The incorporation of uridine into the nucleotide pool of actinomycin-treated, mengovirus-infected Novikoff rat hepatoma cells in culture follows simple Michaelis-Menten kinetics, and the apparent V(max) and K(m) values are similar to those for uridine transport by uninfected cells. Incorporation of uridine into mengovirus-specific ribonucleic acid (RNA) also follows Michaelis-Menten kinetics, and the apparent K(m) (about 10 mum) is approximately the same as for uridine transport. Inhibition of uridine transport by the presence of adenosine, persantin, or phenethyl alcohol inhibits simultaneously and to the same extent the incorporation of uridine into the nucleotide pool and into viral RNA, without affecting viral RNA synthesis per se.

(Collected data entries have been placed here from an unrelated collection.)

(* ===== verification/ChatDelivery.v ===== *)
(** * Delivery of a message from one session to another

    The path of one message: sealed and sent by the pump, opened, surfaced
    and acknowledged by the peer, marked delivered by the sender. *)

From S2P Require Import Prelude Text Utf8 Primitives Crypto Ids Messages MessageTheorems Json ChannelFrames Handshake ChatSession ChatFrames ChatInvariant ChatTheorems.

Open Scope Z_scope.

Import InboxProofs OutboxProofs.

Lemma utf8_encode_ascii s : Forall (λ c, 0 <= c < 128) s → utf8_encode s = Some s.
Proof.
  induction 1 as [|c s Hc _ IH]; [done|]. cbn [utf8_encode]. unfold is_scalar, utf8_char.
  rewrite (proj2 (Z.leb_le 0 c)), (proj2 (Z.ltb_lt c 55296)), (proj2 (Z.ltb_lt c 128)) by lia.
  cbn [andb orb]. by rewrite IH.
Qed.

Lemma encode_app a b : encode (a +:+ b) = encode a ++ encode b.
Proof. unfold encode. by rewrite chars_app, fmap_app. Qed.

Lemma ascii_string_codes s : ascii_string s → Forall (λ c, 0 <= c < 128) (cp s).
Proof.
  intros H. apply Forall_fmap. eapply Forall_impl; [exact H|]. intros c Hc. cbn in *.
  destruct (code_bound c). lia.
Qed.

Lemma digits_codes z : 0 <= z → Forall (λ c, 0 <= c < 128) (cp (str_of_Z z)).
Proof.
  intros Hz. apply Forall_fmap. eapply Forall_impl; [by apply str_of_Z_digits|]. intros c Hc. cbn.
  unfold is_digit in Hc. breflect. lia.
Qed.

(** The associated data the receiver builds is the sender's. *)
Lemma received_aad_ok id seq :
  ascii_string id → 0 <= seq → received_aad (cp id) seq = Some (message_aad id seq).
Proof.
  intros Hid Hs. unfold received_aad, message_aad. unfold cp. rewrite <- !encode_app.
  rewrite ascii_text_encode; [done|]. unfold ascii_string. rewrite !chars_app. apply Forall_app. split; [exact Hid|].
  apply Forall_app. split; [repeat constructor; vm_compute; congruence|].
  eapply Forall_impl; [by apply str_of_Z_digits|]. intros c Hc. unfold is_digit in Hc. breflect. cbn in *. lia.
Qed.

Phenethyl alcohol, however, also inhibits virus maturation. The inhibition of uridine incorporation into the nucleotide pool and into viral RNA is of the simple competitive type, indicating that transport into the cells is the rate-limiting step in the incorporation of uridine into mengovirus RNA. The results also indicate that treatment with actinomycin D or mengovirus infection does not affect uridine transport.